Incredible stuff running a one-hour special to eventually say this:
The board’s decision to back not one but two candidates is a significant break with convention, one meant to address the “realist” and “radical” models being presented to voters by the 2020 Democratic field, the editorial says. While arguing that President Trump must be defeated, the board does not take a position on the best path forward for Democrats, writing that both approaches “warrant serious consideration.” (The editorial board is separate from the New York Times newsroom.)
The two female senators have released some of the most detailed policy plans of the candidates remaining in the primary campaign, prompting the board to praise each one as the “standard-bearer” for her wing of the party.

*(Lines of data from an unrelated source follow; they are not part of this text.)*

(** [C3] Writing a file.  In a transaction with room in the log for the blocks of
    the write, the bitmap, the indirect block and the inode, and with enough free
    blocks, writei of the bytes [bs] at [off] returns their number; afterwards the
    file reads as before except for these bytes, its size is the old one or the end
    of the write, its invariant holds (every block up to the size present, pointers
    distinct and in use, the inode on the disk the same as in the cache), and every
    file that shares no block with it reads as before.  A write that would begin past
    the end or go past the largest size returns -1 and changes nothing. *)
Theorem writei_contents pid st sz room D P i ip k0 k o src bs off :
  let n := Z.of_nat (length bs) in
  in_txn pid st sz ∅ room D P k0 k → k_icache k0 !! i = Some ip → file_inv st sz D k0 P ip → i_dev ip = 1 →
  i_type ip ≠ T_DEV → 0 ≤ off → off + n < 4294967296 → fetches i k0 src bs →
  space D (k_sb k0) P ip (off / 512) ((off + n + 511) / 512) →
  budget (k_sb k0) P ip ((off + n + 511) / 512 - off / 512) room →
  if (off <=? i_size ip) && (off + n <=? 71680) then
    ∃ k' P' ip' room' g, writei src i off n o k = Ok n k' o ∧ same_ops g (k_log k0) ∧ in_txn pid st sz ∅ room' D P' (with_inode i k0 ip' g) k' ∧
      wrote st sz D k0 P ip off bs P' ip'
  else writei src i off n o k = Ok (-1) k o.
Proof.
  intros n T Hi I Hdev Hty Ho Hov Hsrc Hsp Hbu.
  assert (wst pid st sz D i k0 ∅ room P ip k) as W by (exists (k_log k0); by rewrite with_inode_id).
  destruct (Z.leb_spec off (i_size ip)), (Z.leb_spec (off + n) 71680); cbn [andb].
  1: destruct (cruns_total _ _ _ _ (writei_spec pid st sz D i k0 (lookup_lt_Some _ _ _ Hi) src bs off n _ room P ip k o _
      Hsrc eq_refl W I Hdev Hty ltac:(lia) ltac:(lia) (Z.le_refl _) Hsp Hbu)) as (r & k' & E & -> & P' & ip' & room' & (g & Hg & T') & Hw & _).
  1: exists k', P', ip', room', g; by split_and!.
  all: unfold writei; rewrite (bind_ok _ _ _ _ _ _ _ (wst_inode _ _ _ _ _ _ (lookup_lt_Some _ _ _ Hi) _ _ _ _ _ o W)).
  all: rewrite (proj2 (Z.eqb_neq _ _)) by done; rewrite u32_small by lia.
  - rewrite (proj2 (Z.ltb_ge (i_size ip) off)), (proj2 (Z.ltb_ge (off + n) off)) by lia. cbn [orb].
    change (MAXFILE * BSIZE) with 71680. by rewrite (proj2 (Z.ltb_lt 71680 (off + n))) by lia.
  - by rewrite (proj2 (Z.ltb_lt (i_size ip) off)) by lia.
  - by rewrite (proj2 (Z.ltb_lt (i_size ip) off)) by lia.
Qed.

Lemma readi_reads pid st sz D P i ip k0 k o put f Iv off n :
  let cnt := Z.min n (i_size ip - off) in
  cst pid (Cache D P ∅) k0 k → k_icache k0 !! i = Some ip → (size P < NBUF)%nat → file_inv st sz D k0 P ip → i_dev ip = 1 →
  i_type ip ≠ T_DEV → 0 ≤ off ≤ i_size ip → 0 ≤ n → off + n < 4294967296 → stores put f Iv (k_cr3 k0) cnt → Iv (k_mem k0) →
  cruns (readi put i off n) o k (λ r k', r = (cnt, fbytes D P ip off cnt) ∧
    cst pid (Cache D P ∅) (set_k_mem (f 0 (fbytes D P ip off cnt) (k_mem k0)) k0) k') (λ _, False).
Proof.
  intros cnt S Hi HP I Hdev Hty Ho Hn Hov So HI. assert (rst pid D P i ip k0 k) as R by done.
  pose proof (fi_size _ _ _ _ _ _ I) as Hsz.
  unfold readi. eapply cruns_step; [exact (rst_inode _ _ _ _ _ _ _ o R)|done|]. rewrite (proj2 (Z.eqb_neq _ _)) by done.
  rewrite u32_small by lia. rewrite (proj2 (Z.ltb_ge (i_size ip) off)), (proj2 (Z.ltb_ge (off + n) off)) by lia. cbn [orb].
  assert ((if i_size ip <? off + n then i_size ip - off else n) = cnt) as -> by (unfold cnt; case_match; lia).
  apply cruns_bind. eapply cruns_mono; [apply (readi_loop_spec pid st sz D P (k_sb k0) i ip HP (fi_file _ _ _ _ _ _ I) Hdev put f Iv (k_cr3 k0) cnt
    (Datatypes.S (Z.to_nat cnt)) 0 off k0 k o (λ _, False) So R eq_refl HI ltac:(lia) ltac:(lia) ltac:(lia) ltac:(lia)
    ltac:(intros bn H1 H2; apply (fi_full _ _ _ _ _ _ I); dlia))| |done].
  intros bs k' [-> [S' _]]. apply cruns_ret. rewrite Z.sub_0_r in *. split; [|done]. f_equal. apply i32_small. lia.
Qed.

“There will be those dissatisfied that this page is not throwing its weight behind a single candidate, favoring centrists or progressives,” the board writes. “But it’s a fight the party itself has been itching to have” since Hillary Clinton’s defeat in 2016, “and one that should be played out in the public arena and in the privacy of the voting booth.”
It’s the most centrist lib thing ever to put out a political endorsement where you explicitly say you’re not going to take a position on policy.
This has been most obvious in her case for “Medicare for all,” where she has already had to soften her message, as voters have expressed their lack of support for her plan.
It felt like they believe they should endorse Warren, but needed to hedge by also endorsing Klobuchar because Warren’s anti-business message is too upsetting for their Wall Street constituency.
I guess Warren has done a good enough job presenting herself as an anti-business candidate that she’s pulled the wool over the eyes of Americans there. She certainly doesn’t seem that way to me. Or if she is, it isn’t extreme enough.